*PROBLEM TO SOLVE:*
If a line in the records contains the string "IHts", show that line.

═══ MATERIAL PROVIDED ═══

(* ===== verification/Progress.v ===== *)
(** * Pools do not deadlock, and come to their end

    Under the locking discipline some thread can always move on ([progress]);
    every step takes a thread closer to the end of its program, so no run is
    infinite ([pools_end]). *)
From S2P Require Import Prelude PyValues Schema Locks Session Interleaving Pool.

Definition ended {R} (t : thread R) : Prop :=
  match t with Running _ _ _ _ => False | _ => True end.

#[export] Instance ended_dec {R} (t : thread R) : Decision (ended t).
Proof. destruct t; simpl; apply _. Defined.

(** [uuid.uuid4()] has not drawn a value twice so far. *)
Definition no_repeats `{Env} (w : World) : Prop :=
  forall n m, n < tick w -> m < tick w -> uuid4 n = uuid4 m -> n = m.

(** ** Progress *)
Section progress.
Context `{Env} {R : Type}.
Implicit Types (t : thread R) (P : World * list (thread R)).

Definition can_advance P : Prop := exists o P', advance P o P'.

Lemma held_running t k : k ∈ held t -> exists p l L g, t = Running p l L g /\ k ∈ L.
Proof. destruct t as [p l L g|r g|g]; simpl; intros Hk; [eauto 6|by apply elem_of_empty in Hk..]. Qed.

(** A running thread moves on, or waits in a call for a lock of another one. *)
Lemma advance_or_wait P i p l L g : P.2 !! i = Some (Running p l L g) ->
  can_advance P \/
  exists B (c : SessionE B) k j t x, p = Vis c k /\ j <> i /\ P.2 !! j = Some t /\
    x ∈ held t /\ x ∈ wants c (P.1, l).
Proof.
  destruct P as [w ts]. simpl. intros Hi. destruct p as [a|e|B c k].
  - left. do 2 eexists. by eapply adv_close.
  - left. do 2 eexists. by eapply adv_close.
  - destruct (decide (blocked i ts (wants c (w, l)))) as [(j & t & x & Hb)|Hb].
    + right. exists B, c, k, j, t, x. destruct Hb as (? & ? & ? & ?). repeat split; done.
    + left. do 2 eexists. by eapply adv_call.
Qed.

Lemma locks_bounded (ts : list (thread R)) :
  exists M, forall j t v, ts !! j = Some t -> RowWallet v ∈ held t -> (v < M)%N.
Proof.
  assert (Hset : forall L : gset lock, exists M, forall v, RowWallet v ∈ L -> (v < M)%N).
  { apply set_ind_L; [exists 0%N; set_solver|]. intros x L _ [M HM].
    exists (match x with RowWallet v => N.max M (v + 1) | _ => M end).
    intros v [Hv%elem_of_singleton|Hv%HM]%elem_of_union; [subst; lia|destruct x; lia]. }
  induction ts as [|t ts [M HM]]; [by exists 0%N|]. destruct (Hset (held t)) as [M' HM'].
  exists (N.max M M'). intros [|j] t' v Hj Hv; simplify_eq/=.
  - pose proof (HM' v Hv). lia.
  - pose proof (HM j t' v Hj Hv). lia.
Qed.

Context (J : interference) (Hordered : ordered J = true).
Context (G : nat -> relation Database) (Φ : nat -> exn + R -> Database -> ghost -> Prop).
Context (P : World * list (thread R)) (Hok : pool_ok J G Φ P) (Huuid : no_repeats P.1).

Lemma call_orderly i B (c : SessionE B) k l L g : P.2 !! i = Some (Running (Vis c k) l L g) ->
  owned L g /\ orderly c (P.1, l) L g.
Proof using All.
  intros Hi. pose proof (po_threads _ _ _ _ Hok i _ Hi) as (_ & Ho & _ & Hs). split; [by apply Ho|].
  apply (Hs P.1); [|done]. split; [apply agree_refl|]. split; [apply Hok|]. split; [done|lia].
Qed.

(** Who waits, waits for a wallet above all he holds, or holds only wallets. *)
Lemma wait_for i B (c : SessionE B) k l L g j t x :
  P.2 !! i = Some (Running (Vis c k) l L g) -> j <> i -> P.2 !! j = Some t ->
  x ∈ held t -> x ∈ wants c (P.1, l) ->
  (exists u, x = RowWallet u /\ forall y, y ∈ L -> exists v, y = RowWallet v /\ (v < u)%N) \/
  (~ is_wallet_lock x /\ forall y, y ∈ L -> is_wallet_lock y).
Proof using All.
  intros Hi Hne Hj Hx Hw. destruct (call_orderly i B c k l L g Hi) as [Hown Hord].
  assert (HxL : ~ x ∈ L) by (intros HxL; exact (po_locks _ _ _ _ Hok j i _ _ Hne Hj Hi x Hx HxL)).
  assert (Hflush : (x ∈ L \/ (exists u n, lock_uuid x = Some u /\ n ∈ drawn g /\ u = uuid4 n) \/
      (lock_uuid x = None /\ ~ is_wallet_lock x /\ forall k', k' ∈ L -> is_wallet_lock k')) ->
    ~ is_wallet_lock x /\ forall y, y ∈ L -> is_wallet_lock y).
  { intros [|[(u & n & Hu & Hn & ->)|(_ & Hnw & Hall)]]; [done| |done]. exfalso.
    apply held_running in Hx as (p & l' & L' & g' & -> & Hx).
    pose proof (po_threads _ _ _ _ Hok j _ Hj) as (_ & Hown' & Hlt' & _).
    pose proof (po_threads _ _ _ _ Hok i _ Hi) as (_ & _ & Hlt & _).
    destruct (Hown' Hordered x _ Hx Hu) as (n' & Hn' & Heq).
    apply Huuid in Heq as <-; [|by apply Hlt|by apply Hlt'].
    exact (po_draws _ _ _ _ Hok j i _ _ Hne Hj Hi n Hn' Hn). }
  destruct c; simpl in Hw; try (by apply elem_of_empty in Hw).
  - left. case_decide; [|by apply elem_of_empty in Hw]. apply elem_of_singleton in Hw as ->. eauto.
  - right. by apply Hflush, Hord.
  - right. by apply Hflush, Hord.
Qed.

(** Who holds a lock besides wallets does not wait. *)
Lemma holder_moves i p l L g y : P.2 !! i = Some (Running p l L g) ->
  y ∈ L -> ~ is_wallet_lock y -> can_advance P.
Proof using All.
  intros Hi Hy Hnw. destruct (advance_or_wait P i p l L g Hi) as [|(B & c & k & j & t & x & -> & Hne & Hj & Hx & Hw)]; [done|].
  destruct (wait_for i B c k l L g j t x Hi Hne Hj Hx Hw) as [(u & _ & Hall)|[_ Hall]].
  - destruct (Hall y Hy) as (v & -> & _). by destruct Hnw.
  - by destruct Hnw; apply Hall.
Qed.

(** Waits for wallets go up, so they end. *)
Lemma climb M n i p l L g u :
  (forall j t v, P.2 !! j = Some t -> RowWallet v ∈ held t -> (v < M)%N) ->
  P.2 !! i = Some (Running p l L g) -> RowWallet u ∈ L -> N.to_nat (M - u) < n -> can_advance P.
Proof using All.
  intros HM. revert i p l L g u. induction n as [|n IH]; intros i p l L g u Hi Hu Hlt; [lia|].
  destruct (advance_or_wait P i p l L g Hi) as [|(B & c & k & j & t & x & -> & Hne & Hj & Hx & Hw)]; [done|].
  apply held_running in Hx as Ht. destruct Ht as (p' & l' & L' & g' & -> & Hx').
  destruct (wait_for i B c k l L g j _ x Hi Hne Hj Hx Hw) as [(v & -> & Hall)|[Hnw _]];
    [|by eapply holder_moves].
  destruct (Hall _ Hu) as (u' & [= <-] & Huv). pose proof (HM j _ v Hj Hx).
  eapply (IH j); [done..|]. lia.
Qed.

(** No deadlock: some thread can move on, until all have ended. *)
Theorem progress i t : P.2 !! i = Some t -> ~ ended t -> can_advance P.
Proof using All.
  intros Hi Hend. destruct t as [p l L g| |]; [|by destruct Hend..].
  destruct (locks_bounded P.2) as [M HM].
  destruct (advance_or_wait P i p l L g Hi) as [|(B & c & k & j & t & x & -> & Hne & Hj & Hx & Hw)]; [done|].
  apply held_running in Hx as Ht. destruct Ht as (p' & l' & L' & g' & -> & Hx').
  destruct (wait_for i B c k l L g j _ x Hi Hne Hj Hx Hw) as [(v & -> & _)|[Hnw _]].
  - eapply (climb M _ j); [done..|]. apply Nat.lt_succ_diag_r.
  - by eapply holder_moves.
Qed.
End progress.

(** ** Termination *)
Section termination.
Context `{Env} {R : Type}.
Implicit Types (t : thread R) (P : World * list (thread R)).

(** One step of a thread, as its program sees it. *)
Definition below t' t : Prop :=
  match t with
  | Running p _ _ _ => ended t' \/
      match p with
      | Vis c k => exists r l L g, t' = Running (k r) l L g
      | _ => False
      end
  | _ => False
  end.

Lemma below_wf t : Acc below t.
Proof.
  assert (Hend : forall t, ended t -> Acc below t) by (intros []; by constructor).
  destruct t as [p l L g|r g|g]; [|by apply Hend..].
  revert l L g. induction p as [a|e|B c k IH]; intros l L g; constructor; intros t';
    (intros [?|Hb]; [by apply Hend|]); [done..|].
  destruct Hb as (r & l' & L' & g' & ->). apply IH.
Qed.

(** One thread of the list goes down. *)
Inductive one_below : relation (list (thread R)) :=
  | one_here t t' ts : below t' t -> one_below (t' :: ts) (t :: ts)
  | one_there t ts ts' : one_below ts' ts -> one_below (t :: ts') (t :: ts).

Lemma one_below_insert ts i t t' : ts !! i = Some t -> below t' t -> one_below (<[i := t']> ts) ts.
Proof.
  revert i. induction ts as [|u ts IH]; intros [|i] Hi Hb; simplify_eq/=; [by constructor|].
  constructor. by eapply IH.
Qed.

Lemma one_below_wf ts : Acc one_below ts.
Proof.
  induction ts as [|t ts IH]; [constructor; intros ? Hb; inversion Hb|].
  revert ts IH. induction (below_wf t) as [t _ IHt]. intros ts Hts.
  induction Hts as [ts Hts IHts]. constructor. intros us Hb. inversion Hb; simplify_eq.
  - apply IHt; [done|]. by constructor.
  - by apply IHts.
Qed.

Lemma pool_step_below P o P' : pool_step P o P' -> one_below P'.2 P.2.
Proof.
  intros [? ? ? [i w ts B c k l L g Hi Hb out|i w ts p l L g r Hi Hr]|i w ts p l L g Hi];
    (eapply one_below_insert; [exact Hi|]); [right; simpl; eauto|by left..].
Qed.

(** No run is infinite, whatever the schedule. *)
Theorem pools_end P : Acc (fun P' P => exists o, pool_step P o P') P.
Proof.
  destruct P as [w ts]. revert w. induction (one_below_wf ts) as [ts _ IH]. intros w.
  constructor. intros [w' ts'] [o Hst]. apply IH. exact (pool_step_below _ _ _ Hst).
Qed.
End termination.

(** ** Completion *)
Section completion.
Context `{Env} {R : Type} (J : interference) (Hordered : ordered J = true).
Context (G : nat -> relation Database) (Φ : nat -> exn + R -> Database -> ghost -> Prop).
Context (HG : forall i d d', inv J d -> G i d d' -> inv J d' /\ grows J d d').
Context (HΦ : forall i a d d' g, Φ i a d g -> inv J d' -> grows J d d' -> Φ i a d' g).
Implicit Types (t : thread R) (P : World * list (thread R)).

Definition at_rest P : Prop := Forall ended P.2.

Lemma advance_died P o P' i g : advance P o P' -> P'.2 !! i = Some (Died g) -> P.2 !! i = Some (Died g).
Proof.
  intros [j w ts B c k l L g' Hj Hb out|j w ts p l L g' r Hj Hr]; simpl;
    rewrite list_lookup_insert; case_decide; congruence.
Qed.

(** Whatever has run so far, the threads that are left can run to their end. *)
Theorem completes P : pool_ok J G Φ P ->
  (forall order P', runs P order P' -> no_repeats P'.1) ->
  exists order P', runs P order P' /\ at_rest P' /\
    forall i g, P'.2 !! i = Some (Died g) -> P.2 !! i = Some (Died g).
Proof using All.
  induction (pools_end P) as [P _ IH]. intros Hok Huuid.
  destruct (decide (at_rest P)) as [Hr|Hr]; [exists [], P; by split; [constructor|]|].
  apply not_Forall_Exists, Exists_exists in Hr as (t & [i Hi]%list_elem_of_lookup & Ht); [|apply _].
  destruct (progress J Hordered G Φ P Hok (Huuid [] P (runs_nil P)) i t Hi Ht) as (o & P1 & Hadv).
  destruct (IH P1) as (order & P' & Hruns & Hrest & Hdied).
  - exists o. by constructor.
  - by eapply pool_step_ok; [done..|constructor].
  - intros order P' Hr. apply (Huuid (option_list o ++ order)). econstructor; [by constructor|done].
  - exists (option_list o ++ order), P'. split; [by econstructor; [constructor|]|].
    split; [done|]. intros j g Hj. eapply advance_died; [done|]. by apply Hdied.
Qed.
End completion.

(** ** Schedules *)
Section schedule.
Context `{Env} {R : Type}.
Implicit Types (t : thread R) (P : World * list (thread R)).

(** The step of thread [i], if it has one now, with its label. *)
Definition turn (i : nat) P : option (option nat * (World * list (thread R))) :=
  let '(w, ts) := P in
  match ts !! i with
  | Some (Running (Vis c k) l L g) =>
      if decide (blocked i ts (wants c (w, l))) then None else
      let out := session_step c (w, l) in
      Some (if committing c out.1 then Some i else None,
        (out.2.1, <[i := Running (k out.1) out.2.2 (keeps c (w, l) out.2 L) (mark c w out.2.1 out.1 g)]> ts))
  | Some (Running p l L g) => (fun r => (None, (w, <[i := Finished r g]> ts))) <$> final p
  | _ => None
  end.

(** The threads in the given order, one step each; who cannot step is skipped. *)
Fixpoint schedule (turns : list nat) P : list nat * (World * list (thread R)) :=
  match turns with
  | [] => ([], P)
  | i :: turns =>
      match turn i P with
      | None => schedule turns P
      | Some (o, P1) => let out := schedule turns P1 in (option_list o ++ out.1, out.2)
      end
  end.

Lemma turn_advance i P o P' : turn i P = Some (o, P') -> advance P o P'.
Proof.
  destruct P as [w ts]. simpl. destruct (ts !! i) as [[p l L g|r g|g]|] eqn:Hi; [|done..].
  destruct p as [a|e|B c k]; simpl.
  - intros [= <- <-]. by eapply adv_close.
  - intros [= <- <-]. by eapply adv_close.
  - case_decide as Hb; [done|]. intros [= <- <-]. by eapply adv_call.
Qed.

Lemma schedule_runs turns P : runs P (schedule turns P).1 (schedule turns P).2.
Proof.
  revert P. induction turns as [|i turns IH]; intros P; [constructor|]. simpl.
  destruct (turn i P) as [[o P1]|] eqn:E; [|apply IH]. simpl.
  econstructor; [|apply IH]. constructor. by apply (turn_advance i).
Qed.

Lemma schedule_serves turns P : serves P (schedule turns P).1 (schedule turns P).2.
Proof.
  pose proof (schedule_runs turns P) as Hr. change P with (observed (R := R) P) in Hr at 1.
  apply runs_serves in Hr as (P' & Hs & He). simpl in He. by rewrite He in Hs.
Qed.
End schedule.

═══

*EXERCISE ANSWER:*
  induction Hts as [ts Hts IHts]. constructor. intros us Hb. inversion Hb; simplify_eq.
  - by apply IHts.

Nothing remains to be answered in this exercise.